### INPUT
###

(* ===== verification/State.v ===== *)
(** * The opened image

    [struct aetherfs_image] and [struct aetherfs_image_member] of [image.h], and
    the files behind the member descriptors. *)

From S2P Require Import Prelude Codec Format.

(** [struct aetherfs_image_member] *)
Record aetherfs_image_member := Member {
  m_fd : Z;
  m_is_block_device : bool;
  m_size_bytes : Z;
  m_blocks : Z;
  m_class_mask : Z;
  m_role_mask : Z;
  m_member_index : Z;
}.

(** [struct aetherfs_image].  [inode_table] holds the inodes of the one block
    [aetherfs_image_load] reads; the rest of the C array keeps the zeroes of the
    [memset] at open, see [inode_at]. *)
Record aetherfs_image := Image {
  fd : Z;
  writable : bool;
  is_block_device : bool;
  size_bytes : Z;
  blocks : Z;
  member_count : Z;
  pool_label : aetherfs_pool_label;
  checkpoint_root : aetherfs_checkpoint_root;
  members : list aetherfs_image_member;
  super : aetherfs_super;
  journal : aetherfs_intent_log;
  inode_bitmap : aetherfs_bitmap_block;
  free_extents : aetherfs_extent_node;
  inode_table : list aetherfs_inode;
  root_dir : bytes;
}.

(** The files open under each descriptor: their contents. *)
Abbreviation disks := (gmap Z bytes).

(** Files hold bytes. *)
Definition disks_bytes (d : disks) : Prop := map_Forall (λ _ data, is_bytes data) d.

(** [memset(&x, 0, sizeof x)] *)
Definition zeroed {A} `{OnDisk A} : A := decode (zeros (sizeof A)).

Definition member_zero : aetherfs_image_member := Member 0 false 0 0 0 0 0.

Definition get_member (image : aetherfs_image) (index : Z) : aetherfs_image_member :=
  default member_zero (members image !! Z.to_nat index).

Definition get_pool_member (label : aetherfs_pool_label) (index : Z) : aetherfs_pool_member :=
  default zeroed (pl_members label !! Z.to_nat index).

Definition zero_inode : aetherfs_inode := zeroed.

Definition inode_at (image : aetherfs_image) (index : Z) : aetherfs_inode :=
  if index <? len (inode_table image)
  then default zero_inode (inode_table image !! Z.to_nat index) else zero_inode.

Definition set_blocks (v : Z) (i : aetherfs_image) : aetherfs_image :=
  Image (fd i) (writable i) (is_block_device i) (size_bytes i) v (member_count i)
    (pool_label i) (checkpoint_root i) (members i) (super i) (journal i)
    (inode_bitmap i) (free_extents i) (inode_table i) (root_dir i).

Definition set_super (v : aetherfs_super) (i : aetherfs_image) : aetherfs_image :=
  Image (fd i) (writable i) (is_block_device i) (size_bytes i) (blocks i)
    (member_count i) (pool_label i) (checkpoint_root i) (members i) v (journal i)
    (inode_bitmap i) (free_extents i) (inode_table i) (root_dir i).

Definition set_checkpoint_root (v : aetherfs_checkpoint_root) (i : aetherfs_image) : aetherfs_image :=
  Image (fd i) (writable i) (is_block_device i) (size_bytes i) (blocks i)
    (member_count i) (pool_label i) v (members i) (super i) (journal i)
    (inode_bitmap i) (free_extents i) (inode_table i) (root_dir i).

Definition set_journal (v : aetherfs_intent_log) (i : aetherfs_image) : aetherfs_image :=
  Image (fd i) (writable i) (is_block_device i) (size_bytes i) (blocks i)
    (member_count i) (pool_label i) (checkpoint_root i) (members i) (super i) v
    (inode_bitmap i) (free_extents i) (inode_table i) (root_dir i).

Definition set_inode_bitmap (v : aetherfs_bitmap_block) (i : aetherfs_image) : aetherfs_image :=
  Image (fd i) (writable i) (is_block_device i) (size_bytes i) (blocks i)
    (member_count i) (pool_label i) (checkpoint_root i) (members i) (super i)
    (journal i) v (free_extents i) (inode_table i) (root_dir i).

Definition set_free_extents (v : aetherfs_extent_node) (i : aetherfs_image) : aetherfs_image :=
  Image (fd i) (writable i) (is_block_device i) (size_bytes i) (blocks i)
    (member_count i) (pool_label i) (checkpoint_root i) (members i) (super i)
    (journal i) (inode_bitmap i) v (inode_table i) (root_dir i).

Definition set_inode_table (v : list aetherfs_inode) (i : aetherfs_image) : aetherfs_image :=
  Image (fd i) (writable i) (is_block_device i) (size_bytes i) (blocks i)
    (member_count i) (pool_label i) (checkpoint_root i) (members i) (super i)
    (journal i) (inode_bitmap i) (free_extents i) v (root_dir i).

Definition set_root_dir (v : bytes) (i : aetherfs_image) : aetherfs_image :=
  Image (fd i) (writable i) (is_block_device i) (size_bytes i) (blocks i)
    (member_count i) (pool_label i) (checkpoint_root i) (members i) (super i)
    (journal i) (inode_bitmap i) (free_extents i) (inode_table i) v.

###

Each entry above must be repeated exactly, with nothing dropped.

(* ===== verification/State.v ===== *)
(** * The opened image

    [struct aetherfs_image] and [struct aetherfs_image_member] of [image.h], and
    the files behind the member descriptors. *)

From S2P Require Import Prelude Codec Format.

(** [struct aetherfs_image_member] *)
Record aetherfs_image_member := Member {
  m_fd : Z;
  m_is_block_device : bool;
  m_size_bytes : Z;
  m_blocks : Z;
  m_class_mask : Z;
  m_role_mask : Z;
  m_member_index : Z;
}.

(** [struct aetherfs_image].  [inode_table] holds the inodes of the one block
    [aetherfs_image_load] reads; the rest of the C array keeps the zeroes of the
    [memset] at open, see [inode_at]. *)
Record aetherfs_image := Image {
  fd : Z;
  writable : bool;
  is_block_device : bool;
  size_bytes : Z;
  blocks : Z;
  member_count : Z;
  pool_label : aetherfs_pool_label;
  checkpoint_root : aetherfs_checkpoint_root;
  members : list aetherfs_image_member;
  super : aetherfs_super;
  journal : aetherfs_intent_log;
  inode_bitmap : aetherfs_bitmap_block;
  free_extents : aetherfs_extent_node;
  inode_table : list aetherfs_inode;
  root_dir : bytes;
}.

(** The files open under each descriptor: their contents. *)
Abbreviation disks := (gmap Z bytes).

(** Files hold bytes. *)
Definition disks_bytes (d : disks) : Prop := map_Forall (λ _ data, is_bytes data) d.

(** [memset(&x, 0, sizeof x)] *)
Definition zeroed {A} `{OnDisk A} : A := decode (zeros (sizeof A)).

Definition member_zero : aetherfs_image_member := Member 0 false 0 0 0 0 0.

Definition get_member (image : aetherfs_image) (index : Z) : aetherfs_image_member :=
  default member_zero (members image !! Z.to_nat index).

Definition get_pool_member (label : aetherfs_pool_label) (index : Z) : aetherfs_pool_member :=
  default zeroed (pl_members label !! Z.to_nat index).

Definition zero_inode : aetherfs_inode := zeroed.

Definition inode_at (image : aetherfs_image) (index : Z) : aetherfs_inode :=
  if index <? len (inode_table image)
  then default zero_inode (inode_table image !! Z.to_nat index) else zero_inode.

Definition set_blocks (v : Z) (i : aetherfs_image) : aetherfs_image :=
  Image (fd i) (writable i) (is_block_device i) (size_bytes i) v (member_count i)
    (pool_label i) (checkpoint_root i) (members i) (super i) (journal i)
    (inode_bitmap i) (free_extents i) (inode_table i) (root_dir i).

Definition set_super (v : aetherfs_super) (i : aetherfs_image) : aetherfs_image :=
  Image (fd i) (writable i) (is_block_device i) (size_bytes i) (blocks i)
    (member_count i) (pool_label i) (checkpoint_root i) (members i) v (journal i)
    (inode_bitmap i) (free_extents i) (inode_table i) (root_dir i).

Definition set_checkpoint_root (v : aetherfs_checkpoint_root) (i : aetherfs_image) : aetherfs_image :=
  Image (fd i) (writable i) (is_block_device i) (size_bytes i) (blocks i)
    (member_count i) (pool_label i) v (members i) (super i) (journal i)
    (inode_bitmap i) (free_extents i) (inode_table i) (root_dir i).

Definition set_journal (v : aetherfs_intent_log) (i : aetherfs_image) : aetherfs_image :=
  Image (fd i) (writable i) (is_block_device i) (size_bytes i) (blocks i)
    (member_count i) (pool_label i) (checkpoint_root i) (members i) (super i) v
    (inode_bitmap i) (free_extents i) (inode_table i) (root_dir i).

Definition set_inode_bitmap (v : aetherfs_bitmap_block) (i : aetherfs_image) : aetherfs_image :=
  Image (fd i) (writable i) (is_block_device i) (size_bytes i) (blocks i)
    (member_count i) (pool_label i) (checkpoint_root i) (members i) (super i)
    (journal i) v (free_extents i) (inode_table i) (root_dir i).

Definition set_free_extents (v : aetherfs_extent_node) (i : aetherfs_image) : aetherfs_image :=
  Image (fd i) (writable i) (is_block_device i) (size_bytes i) (blocks i)
    (member_count i) (pool_label i) (checkpoint_root i) (members i) (super i)
    (journal i) (inode_bitmap i) v (inode_table i) (root_dir i).

Definition set_inode_table (v : list aetherfs_inode) (i : aetherfs_image) : aetherfs_image :=
  Image (fd i) (writable i) (is_block_device i) (size_bytes i) (blocks i)
    (member_count i) (pool_label i) (checkpoint_root i) (members i) (super i)
    (journal i) (inode_bitmap i) (free_extents i) v (root_dir i).

Definition set_root_dir (v : bytes) (i : aetherfs_image) : aetherfs_image :=
  Image (fd i) (writable i) (is_block_device i) (size_bytes i) (blocks i)
    (member_count i) (pool_label i) (checkpoint_root i) (members i) (super i)
    (journal i) (inode_bitmap i) (free_extents i) (inode_table i) v.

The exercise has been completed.